(** The two squares over the reals. *)
Definition rpt (a b : R) : Point R := mkPoint a b.
Definition exR_heap : gmap addr (Vertex R) :=
  list_to_map
    [(1%positive, mkVertex (rpt 0 0) (Some 4%positive) (Some 2%positive));
     (2%positive, mkVertex (rpt 2 0) (Some 1%positive) (Some 3%positive));
     (3%positive, mkVertex (rpt 2 2) (Some 2%positive) (Some 4%positive));
     (4%positive, mkVertex (rpt 0 2) (Some 3%positive) (Some 1%positive));
     (5%positive, mkVertex (rpt 1 1) (Some 8%positive) (Some 6%positive));
     (6%positive, mkVertex (rpt 3 1) (Some 5%positive) (Some 7%positive));
     (7%positive, mkVertex (rpt 3 3) (Some 6%positive) (Some 8%positive));
     (8%positive, mkVertex (rpt 1 3) (Some 7%positive) (Some 5%positive))].
Definition exR_subject_ring : list (addr * Point R) :=
  [(1%positive, rpt 0 0); (4%positive, rpt 0 2);
   (3%positive, rpt 2 2); (2%positive, rpt 2 0)].
Definition exR_cutter_ring : list (addr * Point R) :=
  [(5%positive, rpt 1 1); (8%positive, rpt 1 3);
   (7%positive, rpt 3 3); (6%positive, rpt 3 1)].


(** ** Reasoning about the monad *)

Section Monad.
Context {F : Type} `{Double F}.
Implicit Types (h : gmap addr (Vertex F)).

Lemma bind_Ret {A B} (m : M F A) (k : A → M F B) h a h' :
  m h = Ret a h' → bind m k h = k a h'.
Proof. unfold bind. by intros ->. Qed.

Lemma bind_Fail {A B} (m : M F A) (k : A → M F B) h f :
  m h = Fail f → bind m k h = Fail f.
Proof. unfold bind. by intros ->. Qed.

Lemma deref_Some h a c : h !! a = Some c → deref (Some a) h = Ret c h.
Proof. unfold deref. by intros ->. Qed.

Lemma get_next_Some h a b : nxt h a = Some b → get_next (Some a) h = Ret (Some b) h.
Proof.
  unfold nxt, get_next. destruct (h !! a) as [c|] eqn:E; [|done].
  simpl. intros Hn. rewrite (bind_Ret _ _ _ _ _ (deref_Some _ _ _ E)).
  unfold ret. by rewrite Hn.
Qed.

Lemma get_prev_Some h a b : prv h a = Some b → get_prev (Some a) h = Ret (Some b) h.
Proof.
  unfold prv, get_prev. destruct (h !! a) as [c|] eqn:E; [|done].
  simpl. intros Hn. rewrite (bind_Ret _ _ _ _ _ (deref_Some _ _ _ E)).
  unfold ret. by rewrite Hn.
Qed.

Lemma set_next_Some h a n :
  is_Some (h !! a) → set_next (Some a) n h = Ret tt (upd_next a n h).
Proof. unfold set_next, store. by intros [c ->]. Qed.

Lemma set_prev_Some h a p :
  is_Some (h !! a) → set_prev (Some a) p h = Ret tt (upd_prev a p h).
Proof. unfold set_prev, store. by intros [c ->]. Qed.

Lemma lookup_upd_next_is_Some a n h b :
  is_Some (upd_next a n h !! b) ↔ is_Some (h !! b).
Proof.
  unfold upd_next. rewrite lookup_alter. case_decide; subst; [|done].
  by rewrite fmap_is_Some.
Qed.

Lemma lookup_upd_prev_is_Some a p h b :
  is_Some (upd_prev a p h !! b) ↔ is_Some (h !! b).
Proof.
  unfold upd_prev. rewrite lookup_alter. case_decide; subst; [|done].
  by rewrite fmap_is_Some.
Qed.

Lemma nxt_upd_next a n h b :
  is_Some (h !! a) →
  nxt (upd_next a n h) b = if decide (b = a) then n else nxt h b.
Proof.
  intros [c Hc]. unfold nxt, upd_next. rewrite lookup_alter.
  repeat case_decide; subst; try done. by rewrite Hc.
Qed.

Lemma prv_upd_next a n h b : prv (upd_next a n h) b = prv h b.
Proof.
  unfold prv, upd_next. rewrite lookup_alter.
  case_decide; subst; [|done]. by destruct (h !! b).
Qed.

Lemma pnt_upd_next a n h b : pnt (upd_next a n h) b = pnt h b.
Proof.
  unfold pnt, upd_next. rewrite lookup_alter.
  case_decide; subst; [|done]. by destruct (h !! b).
Qed.

Lemma prv_upd_prev a p h b :
  is_Some (h !! a) →
  prv (upd_prev a p h) b = if decide (b = a) then p else prv h b.
Proof.
  intros [c Hc]. unfold prv, upd_prev. rewrite lookup_alter.
  repeat case_decide; subst; try done. by rewrite Hc.
Qed.

Lemma nxt_upd_prev a p h b : nxt (upd_prev a p h) b = nxt h b.
Proof.
  unfold nxt, upd_prev. rewrite lookup_alter.
  case_decide; subst; [|done]. by destruct (h !! b).
Qed.

Lemma pnt_upd_prev a p h b : pnt (upd_prev a p h) b = pnt h b.
Proof.
  unfold pnt, upd_prev. rewrite lookup_alter.
  case_decide; subst; [|done]. by destruct (h !! b).
Qed.

Lemma nxt_is_Some h a b : nxt h a = Some b → is_Some (h !! a).
Proof. unfold nxt. destruct (h !! a); [eauto|done]. Qed.

Lemma prv_is_Some h a b : prv h a = Some b → is_Some (h !! a).
Proof. unfold prv. destruct (h !! a); [eauto|done]. Qed.

End Monad.


(** ** The ring operations *)

Section Ring.
Context {F : Type} `{Double F}.
Implicit Types (h : gmap addr (Vertex F)) (l : list (addr * Point F)).

Lemma ins_fmap {A B} (f : A → B) x (l : list A) : f <$> ins x l = ins (f x) (f <$> l).
Proof. by destruct l. Qed.

Lemma length_ins {A} (x : A) (l : list A) : length (ins x l) = S (length l).
Proof. by destruct l. Qed.

Lemma chain_app h a m1 b m2 z :
  chain h a (m1 ++ b :: m2) z ↔ chain h a m1 b ∧ chain h b m2 z.
Proof.
  revert a. induction m1 as [|c m1 IH]; intros a; simpl; [done|].
  rewrite IH. tauto.
Qed.

(** A chain only looks at the clockwise link of its cells but the last and
    at the counter-clockwise link of its cells but the first. *)
Lemma chain_frame h h' a m z :
  (∀ b, b ∈ a :: m → nxt h' b = nxt h b) →
  (∀ b, b ∈ m ++ [z] → prv h' b = prv h b) →
  chain h a m z → chain h' a m z.
Proof.
  revert a. induction m as [|c m IH]; simpl; intros a Hn Hp.
  - intros [H1 H2]. split.
    + rewrite Hn; [done|set_solver].
    + rewrite Hp; [done|set_solver].
  - intros [[H1 H2] Hc]. split; [split|].
    + rewrite Hn; [done|set_solver].
    + rewrite Hp; [done|set_solver].
    + apply IH; [| |done].
      * intros b Hb. apply Hn. set_solver.
      * intros b Hb. apply Hp. set_solver.
Qed.

Lemma chain_is_Some h a m z b :
  chain h a m z → b ∈ a :: m ++ [z] → is_Some (h !! b).
Proof.
  revert a. induction m as [|c m IH]; simpl; intros a.
  - intros [H1 H2] Hb.
    apply elem_of_cons in Hb as [->|Hb]; [by eapply nxt_is_Some|].
    apply list_elem_of_singleton in Hb as ->. by eapply prv_is_Some.
  - intros [[H1 H2] Hc] Hb.
    apply elem_of_cons in Hb as [->|Hb]; [by eapply nxt_is_Some|].
    by eapply IH.
Qed.

Lemma chain_nxt_head h a m z : chain h a m z → nxt h a = Some (hd z m).
Proof. destruct m; simpl; by intros [[? ?] ?] || by intros [? ?]. Qed.

Lemma ring_frame h h' l :
  (∀ b, b ∈ l.*1 → h' !! b = h !! b) → ring h l → ring h' l.
Proof.
  destruct l as [|[a p] rest]; [done|]. simpl. intros Hf (Hnd & Hc & Hp).
  split_and!; [done| |].
  - eapply chain_frame; [| |done].
    + intros b Hb. unfold nxt. rewrite Hf; [done|done].
    + intros b Hb. unfold prv. rewrite Hf; [done|]. set_solver.
  - rewrite !Forall_forall in Hp |- *. intros [b q] Hb. simpl.
    unfold pnt. rewrite Hf; [by apply (Hp _ Hb)|].
    by apply (list_elem_of_fmap_2 fst) in Hb.
Qed.

Lemma is_polygon_frame h h' P l :
  (∀ b, b ∈ l.*1 → h' !! b = h !! b) → is_polygon h P l → is_polygon h' P l.
Proof. intros Hf (?&?&?&?). split_and!; [done..|]. by eapply ring_frame. Qed.

Lemma ring_is_Some h l b : ring h l → b ∈ l.*1 → is_Some (h !! b).
Proof.
  destruct l as [|[a p] rest]; [set_solver|]. simpl. intros (_ & Hc & _) Hb.
  eapply chain_is_Some; [done|]. set_solver.
Qed.

(** *** [Polygon::insert] *)

Lemma nxt_new h a c b :
  nxt (<[a := c]> h) b = if decide (b = a) then _next c else nxt h b.
Proof.
  unfold nxt. case_decide; subst; [by rewrite lookup_insert_eq|].
  by rewrite lookup_insert_ne.
Qed.

Lemma prv_new h a c b :
  prv (<[a := c]> h) b = if decide (b = a) then _prev c else prv h b.
Proof.
  unfold prv. case_decide; subst; [by rewrite lookup_insert_eq|].
  by rewrite lookup_insert_ne.
Qed.

Lemma pnt_new h a c b :
  pnt (<[a := c]> h) b = if decide (b = a) then Some (pt c) else pnt h b.
Proof.
  unfold pnt. case_decide; subst; [by rewrite lookup_insert_eq|].
  by rewrite lookup_insert_ne.
Qed.

Lemma spliced_lookup_ne h a p a0 n0 b :
  b ≠ a → b ≠ a0 → b ≠ n0 → spliced h a p a0 n0 !! b = h !! b.
Proof.
  intros. unfold spliced, upd_next, upd_prev.
  rewrite !lookup_alter_ne by done. by rewrite lookup_insert_ne.
Qed.

Lemma spliced_dom h a p a0 n0 : dom (spliced h a p a0 n0) = {[a]} ∪ dom h.
Proof.
  unfold spliced, upd_next, upd_prev. rewrite !dom_alter_L.
  by rewrite dom_insert_L.
Qed.

Section Spliced.
Context h (a : addr) (p : Point F) (a0 n0 : addr).
Context (Ha : h !! a = None) (Ha0 : is_Some (h !! a0)) (Hn0 : is_Some (h !! n0)).

Let h1 := <[a := mkVertex p None None]> h.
------------------------------------
## WHAT TO PRODUCE
Lines in the material above that include the string "eauto" should be listed.

## EXERCISE SOLUTION
Proof. unfold nxt. destruct (h !! a); [eauto|done]. Qed.
Proof. unfold prv. destruct (h !! a); [eauto|done]. Qed.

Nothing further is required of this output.